Commodities slump again - here's why you should care

copper wire in a factory Image copyright Getty Images
Image caption Copper prices are often seen as a gauge of the world's economic health because of its use in industrial production

It's becoming a familiar story.

Fed officials say - but not particularly clearly - something that spooks the markets, no one really knows when US interest rates will rise, but everyone thinks they will very soon, and then commodities tumble, which in turn drags down Asian stock markets.

It feels like we go through this every couple of weeks. But even if you're not invested in the markets, here are three reasons why you should care about falling commodity prices and what it means for global growth.

Demand is falling

Copper prices are down by more than a fifth this year.

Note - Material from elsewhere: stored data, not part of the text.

Lemma opened_put id j j' (m : gmap N Job) i x :
  m !! id = Some j -> (opened j' -> opened j) -> <[id := j']> m !! i = Some x -> opened x ->
  exists y, m !! i = Some y /\ opened y.
Proof.
  intros Hj Hx Hl Ho. destruct (decide (i = id)) as [->|Hne].
  - rewrite lookup_insert_eq in Hl. injection Hl as <-. eauto.
  - rewrite lookup_insert_ne in Hl by done. eauto.
Qed.

Lemma stopped_step w w' : inv w -> stopped w = true -> queue_step w w' ->
  stopped w' = true /\
  ((tq_starts w' = tq_starts w /\
    forall i x, tq_jobs w' !! i = Some x -> opened x -> exists y, tq_jobs w !! i = Some y /\ opened y) \/
   (exists id j, tq_jobs w !! id = Some j /\ opened j /\ tq_starts w' = tq_starts w ++ [id] /\
    forall i x, tq_jobs w' !! i = Some x -> opened x = false)).
Proof.
  intros Hw Hs Hstep.
  assert (forall i x, tq_jobs w !! i = Some x -> opened x -> exists y, tq_jobs w !! i = Some y /\ opened y) as Hsame by eauto.
  assert (forall p i x, drop_where p (tq_jobs w) !! i = Some x -> opened x -> exists y, tq_jobs w !! i = Some y /\ opened y)
    as Hdrop.
  { intros p i x. rewrite lookup_drop_where. intros (j & Hj & ->)%fmap_Some. destruct (p i j); [done|]. eauto. }
  assert (forall c j, opened (release c j) -> opened j) as Hrel.
  { intros c j. unfold release, opened. destruct (jb_place j) eqn:E; cbn; rewrite ?E; done. }
  assert (forall id j j', tq_jobs w !! id = Some j -> jb_place j = Selected true false -> opened j' = false ->
    exists k y, tq_jobs w !! k = Some y /\ opened y /\ tq_starts w ++ [id] = tq_starts w ++ [k] /\
    forall i x, <[id := j']> (tq_jobs w) !! i = Some x -> opened x = false) as Hbegin.
  { intros id j j' Hj Hp Ho. exists id, j. unfold opened at 1. rewrite Hp. split_and!; [done..|].
    intros i x [[<- <-]|[Hne Hx]]%lookup_insert_Some; [done|].
    assert (held j) as Hh by (unfold held; by rewrite Hp).
    pose proof (only_held w id j i x Hw Hj Hh ltac:(done) Hx) as Hf. unfold held, opened in *. by destruct (jb_place x) as [| | |[] []|]. }
  destruct Hstep as [id b Hj| | |id j Hj Hab Hc|id j Hj Hc Hcl Hlen|id j Hj Hc Hcl|id j r Hj Hc Hr|id j Hj Hc Hr
    |id j Hj Hab|Hk Hst|Hk Hst|Hk Hq|Hk Hq Hd|id j q Hk Hq Hj|id j Hk Hj Hab|id j Hk Hj Hab|id j Hk Hj Hb Hp|id j Hk Hj Hb Hst
    |Hk|Hk|id j st Hj Hp Hst Hab Hk|id j st Hj Hp|id j st r Hj Hp|id j st Hj Hp Hg|id j Hj Hp Hb];
    try congruence; (split; [first [done|unfold stopped in *; cbn in *; try destruct (jb_blocking _); by rewrite ?orb_true_r]|]);
    cbn [with_stop with_worker put with_jobs push_queue pop_queue note_start tq_jobs tq_starts close_queue kill_worker end_worker];
    rewrite ?jobs_if, ?starts_if; try (by left);
    try (left; split; [done|]; intros i x; apply (opened_put id j); [assumption|first [done|apply Hrel]]).
  - left. split; [done|]. intros i x [[<- <-]|[Hne Hx]]%lookup_insert_Some; [done|]. eauto.
  - left. split; [done|]. intros i x. apply Hdrop.
  - left. split; [done|]. intros i x. apply Hdrop.
  - destruct st; [left; split; [done|]; intros i x; by apply (opened_put id j)|right; by eapply Hbegin].
  - destruct st; [left; split; [done|]; intros i x; by apply (opened_put id j)|right; by eapply Hbegin].
Qed.

Lemma stopped_steps w w' : inv w -> stopped w = true -> steps w w' ->
  tq_starts w' = tq_starts w \/
  exists id j, tq_jobs w !! id = Some j /\ opened j /\ tq_starts w' = tq_starts w ++ [id].
Proof.
  intros Hw Hs Hst.
  assert (stopped w' = true /\
    ((tq_starts w' = tq_starts w /\
      forall i x, tq_jobs w' !! i = Some x -> opened x -> exists y, tq_jobs w !! i = Some y /\ opened y) \/
     (exists id j, tq_jobs w !! id = Some j /\ opened j /\ tq_starts w' = tq_starts w ++ [id] /\
      forall i x, tq_jobs w' !! i = Some x -> opened x = false))) as (_ & [[H _]|(id & j & ? & ? & ? & _)]);
    [|by left|right; eauto].
  induction Hst as [w|w1 w2 w3 H12 IH H23]; [split; [done|]; left; eauto|].
  destruct (IH Hw Hs) as [Hs2 Hcase]. destruct (stopped_step w2 w3) as [Hs3 Hnext]; [by eapply inv_steps|done..|].
  split; [done|]. destruct Hcase as [[He Ho]|(id & j & Hj & Hoj & He & Ho)].
  - destruct Hnext as [[He' Ho']|(id & j & Hj & Hoj & He' & Ho')].
    + left. split; [congruence|]. intros i x Hx Hox. destruct (Ho' i x Hx Hox) as (y & Hy & Hoy). eauto.
    + right. destruct (Ho id j Hj Hoj) as (y & Hy & Hoy). exists id, y. rewrite He', He. eauto.
  - right. exists id, j. split_and!; [done..| |].
    + destruct Hnext as [[He' _]|(id' & j' & Hj' & Hoj' & _)]; [congruence|]. by rewrite (Ho id' j' Hj') in Hoj'.
    + intros i x Hx. destruct (opened x) eqn:E; [|done]. destruct Hnext as [[_ Ho']|(id' & j' & _ & _ & _ & Ho')].
      * destruct (Ho' i x Hx) as (y & Hy & Hoy); [by rewrite E|]. by rewrite (Ho i y Hy) in Hoy.
      * by rewrite (Ho' i x Hx) in E.
Qed.

(** ** A job that was sent can be served *)

Definition live (w : World) : Prop := stopped w = false /\ tq_worker w <> WEnding /\ tq_worker w <> WEnded.
Definition idle (w : World) : Prop := stopped w = false /\ (tq_worker w = WReady \/ tq_worker w = WOpen).

(** Nothing but jobs that the worker had, or takes from the queue, changes. *)
Definition kept (w w' : World) : Prop :=
  forall i j, tq_jobs w !! i = Some j -> i ∈ tq_queue w' \/ jb_place j = WithCaller -> tq_jobs w' !! i = Some j.

Lemma kept_put w id j j' w' :
  tq_jobs w !! id = Some j -> jb_place j <> WithCaller -> id ∉ tq_queue w' ->
  tq_jobs w' = <[id := j']> (tq_jobs w) -> kept w w'.
Proof. intros Hj Hp Hn E i x Hx Hi. rewrite E, lookup_insert_ne; [done|]. intros ->. destruct Hi; congruence. Qed.

Lemma held_not_queued w id j : inv w -> tq_jobs w !! id = Some j -> held j -> id ∉ tq_queue w.
Proof.
  intros Hw Hj Hh Hi. pose proof (proj2 (jo_queued w id j (i_jobs w Hw id j Hj)) Hi) as Hp.
  unfold held in Hh. by rewrite Hp in Hh.
Qed.

(** The operation in its [select!] ends with [r], or is dropped when nobody waits. *)
Lemma run_ends w id j r :
  inv w -> stopped w = false -> tq_worker w = WRun id -> tq_jobs w !! id = Some j -> held j ->
  exists w', steps w w' /\ idle w' /\ tq_queue w' = tq_queue w /\ kept w w' /\
    (abandoned j = false -> tq_jobs w' !! id = Some (finish_job r j)).
Proof.
  intros Hw Hs Hk Hj Hh. pose proof (held_not_queued w id j Hw Hj Hh) as Hq.
  assert (jb_place j <> WithCaller) as Hnc by (unfold held in Hh; by destruct (jb_place j)).
  (* once the job is over, a thread is joined *)
  assert (forall w1 j1, steps w w1 -> stopped w1 = false -> tq_queue w1 = tq_queue w ->
    tq_jobs w1 = <[id := j1]> (tq_jobs w) -> jb_place j1 = Finished -> jb_blocking j1 = jb_blocking j ->
    tq_worker w1 = (if jb_blocking j then WRun id else WReady) -> (abandoned j = false -> j1 = finish_job r j) ->
    exists w', steps w w' /\ idle w' /\ tq_queue w' = tq_queue w /\ kept w w' /\
      (abandoned j = false -> tq_jobs w' !! id = Some (finish_job r j))) as Hend.
  { intros w1 j1 H1 Hs1 Hq1 Hm Hp Hb Hwk Ha. destruct (jb_blocking j) eqn:E.
    - exists (with_worker WReady w1). split_and!; [| |done| |].
      + eapply steps_next; [done|]. eapply (step_joined w1 id j1); [done| |congruence|done]. by rewrite Hm, lookup_insert_eq.
      + split; [done|by left].
      + eapply kept_put; [done|done| |done]. cbn. by rewrite Hq1.
      + intros Hx. cbn. by rewrite Hm, lookup_insert_eq, Ha.
    - exists w1. split_and!; [done|by split; [|left]|done| |].
      + eapply kept_put; [done|done| |done]. by rewrite Hq1.
      + intros Hx. by rewrite Hm, lookup_insert_eq, Ha. }
  assert (forall st w0 j0, steps w w0 -> stopped w0 = false -> tq_queue w0 = tq_queue w ->
    tq_jobs w0 = <[id := j0]> (tq_jobs w) -> jb_place j0 = Selected true st -> jb_blocking j0 = jb_blocking j ->
    tq_worker w0 = WRun id -> finish_job r j0 = finish_job r j ->
    exists w', steps w w' /\ idle w' /\ tq_queue w' = tq_queue w /\ kept w w' /\
      (abandoned j = false -> tq_jobs w' !! id = Some (finish_job r j))) as Hdone.
  { intros st w0 j0 H0 Hs0 Hq0 Hm Hp Hb Hwk Hf.
    eapply (Hend (note_start id st (put id (finish_job r j0) (if jb_blocking j0 then w0 else with_worker WReady w0)))
      (finish_job r j0)).
    - eapply steps_next; [done|]. eapply step_done; [|done]. by rewrite Hm, lookup_insert_eq.
    - by destruct (jb_blocking j0).
    - by destruct (jb_blocking j0).
    - cbn. by rewrite jobs_if, Hm, insert_insert_eq.
    - done.
    - done.
    - cbn. rewrite Hb. by destruct (jb_blocking j).
    - done. }
  destruct (run_place w id j Hw Hk Hj) as [_|[_ Hf]]; [|by unfold held in Hh; rewrite Hf in Hh].
  pose proof (jo_place w id j (i_jobs w Hw id j Hj)) as Hp. unfold place_ok, held in *.
  destruct (jb_place j) as [| | |open st|] eqn:E; try done; [destruct Hp as [Hp _]; congruence|]. destruct open.
  - eapply (Hdone st w j); [apply steps_refl|done..| |done|done|done|done]. by rewrite insert_id.
  - destruct (abandoned j) eqn:Ea.
    + eapply (Hend (put id (drop_job j) (if jb_blocking j then w else with_worker WReady w)) (drop_job j)).
      * apply steps_one. pose proof (step_gone w id j st Hj E) as Hg. rewrite Hs in Hg. apply Hg. by rewrite Ea.
      * by destruct (jb_blocking j).
      * by destruct (jb_blocking j).
      * cbn. by rewrite jobs_if.
      * done.
      * done.
      * cbn. by destruct (jb_blocking j).
      * done.
    + eapply (Hdone st (put id (set_place (Selected true st) j) w) (set_place (Selected true st) j)); try done.
      apply steps_one. by eapply step_poll.
Qed.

The metal is used in everything from homes to factories - so it's a really good gauge of overall global demand.

China is the world's biggest consumer of copper and other raw materials, because it just needs so much of it to power its massive economy. But China is facing the slowest growth in a quarter of a century - so it's not surprising we're seeing copper slump.

There's too much around

Oil inventories are at their highest level in at least a decade, because countries that produce crude drilled more out of the ground this year, adding to global production, according to Opec.

There's even more oil around than there was in 2009, right after the global financial crisis.

As we go into the winter season, Opec says the demand for oil could go up - but the reason there's so much oil in the markets is because no one anticipated that global demand would slow as much as it has.

Image copyright AFP
Image caption Oil prices have dropped 10% in November as stockpiles climb

All that glitters is not gold

Gold prices are at five-year lows, which is unusual - because in a period of slower global growth, gold is one commodity that usually does well, as investors look to keep their money safe.

But current gold prices are reflecting the fears that investors have for the future - the market is expecting rates in the US to rise - which means the US dollar will strengthen as more investors look for higher returns there. And that's bad for gold. (Although having said that, physical demand from China and India remains strong for the precious metal.)

So what does this tell us?

Investors are nervous about slowing global growth, but that should come as no surprise.

The commodities boom over the last decade has been driven by China's spectacular once-in-a-lifetime economic rise. Even if other countries in the region (India, Indonesia, Vietnam, Pakistan, Myanmar) see demand pick up for commodities, it is unlikely to be at the scale we saw in China - no one's close to being big enough.

So as China goes through what's being called the "new normal", it's likely that commodity producers are going to have to accept the same fate for themselves too.